O retorno do PT para Cidades é considerado improvável, mas a saída de Negromonte aparece como "favas contadas" nos bastidores do Palácio do Planalto. Tanto que também assanha o PMDB do ministro da Secretaria de Assuntos Estratégicos, Moreira Franco, louco para mudar de lugar na Esplanada.

Um emissário de Dilma sondou, no fim do ano passado, o senador Francisco Dornelles (RJ), presidente do PP, sobre a opção Márcio Fortes em Cidades. Disposta a evitar atritos com aliados neste ano eleitoral, Dilma quer saber se há resistências a Fortes, o seu preferido para a vaga.
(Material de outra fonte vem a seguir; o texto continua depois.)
Lemma run_records_make_ebook_witness :
  let E := demo_service plan_one_entry (ok_reply long_text) in
  let run := @writeFantasyNovel Ref.builtins E 1 demo_prompt 1 demo_style init in
  let r := returned empty_result run.1 in
  ∃ content,
    epubContent (chapterObjects r) = Some content ∧
    length content = length (chapters r) ∧
    epub_data <$> content =
      zip_with (λ record text, lit "<h1>" ++ record_key record ++ lit "</h1>"
                               ++ formattedContent text)
               (chapterObjects r) (chapters r) ∧
    Forall (λ entry, is_Some (epub_title entry)) content.
Proof.
  intros E run r.
  apply (@run_records_make_ebook Ref.builtins E 1 demo_prompt 1 demo_style init r run.2).
  vm_compute. reflexivity.
Defined.

(** X23. When no response that is accepted is shorter than 1000
    characters, no chapter is asked for twice: a run that completes has
    sent exactly 8 + (numChapters - 1) requests. *)
Theorem requests_without_retry `{Builtins} (E : Env) (budget : nat) (userPrompt : str)
    (numChapters : Z) (writingStyle : str) (w : World) (r : NovelResult) (w' : World) :
  (∀ n req, ¬ short_reply (svc E n req)) →
  writeFantasyNovel E budget userPrompt numChapters writingStyle w = (Ret r, w') →
  length (sent w') = length (sent w) + 8 + Z.to_nat (numChapters - 1).
Proof.
  intros Hlong (bookTitle & storyline & w1 & Hstory & Hrun)%writeFantasyNovel_stages.
  apply storyline_asked in Hstory as (? & ? & ? & ? & ? & (Hs & _) & _).
  pose proof (post_run _ _ _ _ _ (chapters_count_exact E budget bookTitle storyline
                (parse_storyline storyline numChapters) numChapters writingStyle w1 Hlong)
                Hrun r eq_refl) as Hc.
  rewrite Hs, length_app in Hc. unfold storyline_requests in Hc.
  rewrite length_fmap in Hc. cbn [length] in Hc. lia.
Qed.

Lemma requests_without_retry_witness :
  let E := default_env (scripted [] (ok_reply long_text)) in
  let run := @writeFantasyNovel Ref.builtins E 1 demo_prompt 3 demo_style init in
  length (sent run.2) = length (sent init) + 8 + Z.to_nat (3 - 1).
Proof.
  intros E run.
  apply (@requests_without_retry Ref.builtins E 1 demo_prompt 3 demo_style init
           (returned empty_result run.1) run.2).
  - intros n req Hshort. apply (long_not_short _ long_text_reply Hshort).
  - vm_compute. reflexivity.
Defined.

(** X24. In the novel that a run returns every chapter after the first is
    at least 1000 characters long; the length of the first chapter is not
    checked. *)
Theorem later_chapters_long `{Builtins} (E : Env) (budget : nat) (userPrompt : str)
    (numChapters : Z) (writingStyle : str) (w : World) (r : NovelResult) (w' : World) :
  writeFantasyNovel E budget userPrompt numChapters writingStyle w = (Ret r, w') →
  Forall (λ text, 1000 ≤ length text) (drop 1 (chapters r)).
Proof.
  intros (bookTitle & storyline & w1 & _ & Hrun)%writeFantasyNovel_stages.
  destruct (post_run _ _ _ _ _ (chapters_post E budget bookTitle storyline
              (parse_storyline storyline numChapters) numChapters writingStyle w1) Hrun)
    as (firstDraft & sent_first & texts & attempts & _ & _ & HR).
  by destruct (HR r eq_refl) as (_ & _ & -> & _ & _ & _ & _ & Hlong).
Qed.

Lemma later_chapters_long_witness :
  let E := demo_service plan_same_keys (ok_reply long_text) in
  let run := @writeFantasyNovel Ref.builtins E 1 demo_prompt 2 demo_style init in
  let r := returned empty_result run.1 in
  chapters r !! 0 = Some (lit "The first chapter.")
  ∧ Forall (λ text, 1000 ≤ length text) (drop 1 (chapters r)).
Proof.
  intros E run r. split; [vm_compute; reflexivity|].
  apply (@later_chapters_long Ref.builtins E 1 demo_prompt 2 demo_style init r run.2).
  vm_compute. reflexivity.
Defined.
Publicamente, no entanto, Dornelles nega o contato.

"Eu espero que o Ministério das Cidades seja mantido com o PP, mas a presidente é livre para nomear e demitir", desconversou o senador. Cauteloso, Dornelles disse, ainda, que a relação de Negromonte com a bancada do PP na Câmara está "pacificada". Não é bem assim.

Mais da metade dos 39 deputados do partido quer que o ministro - acusado de oferecer mesada de R$ 30 mil aos parlamentares, em troca de apoio - deixe logo o cargo.

"De qualquer forma, o que estou dizendo é que o Mário tem o apoio da presidência do partido", insistiu Dornelles. Em agosto do ano passado, Negromonte previu que a briga entre os seus aliados e os de Márcio Fortes terminaria "em sangue".

Diante do impasse, a bancada do PP na Câmara prefere indicar o deputado Márcio Reinaldo (MG) para Cidades. Nesse cenário, tudo indica que, se voltar ao poderoso ministério, Fortes será puxado na cota de Dilma, e não na do partido.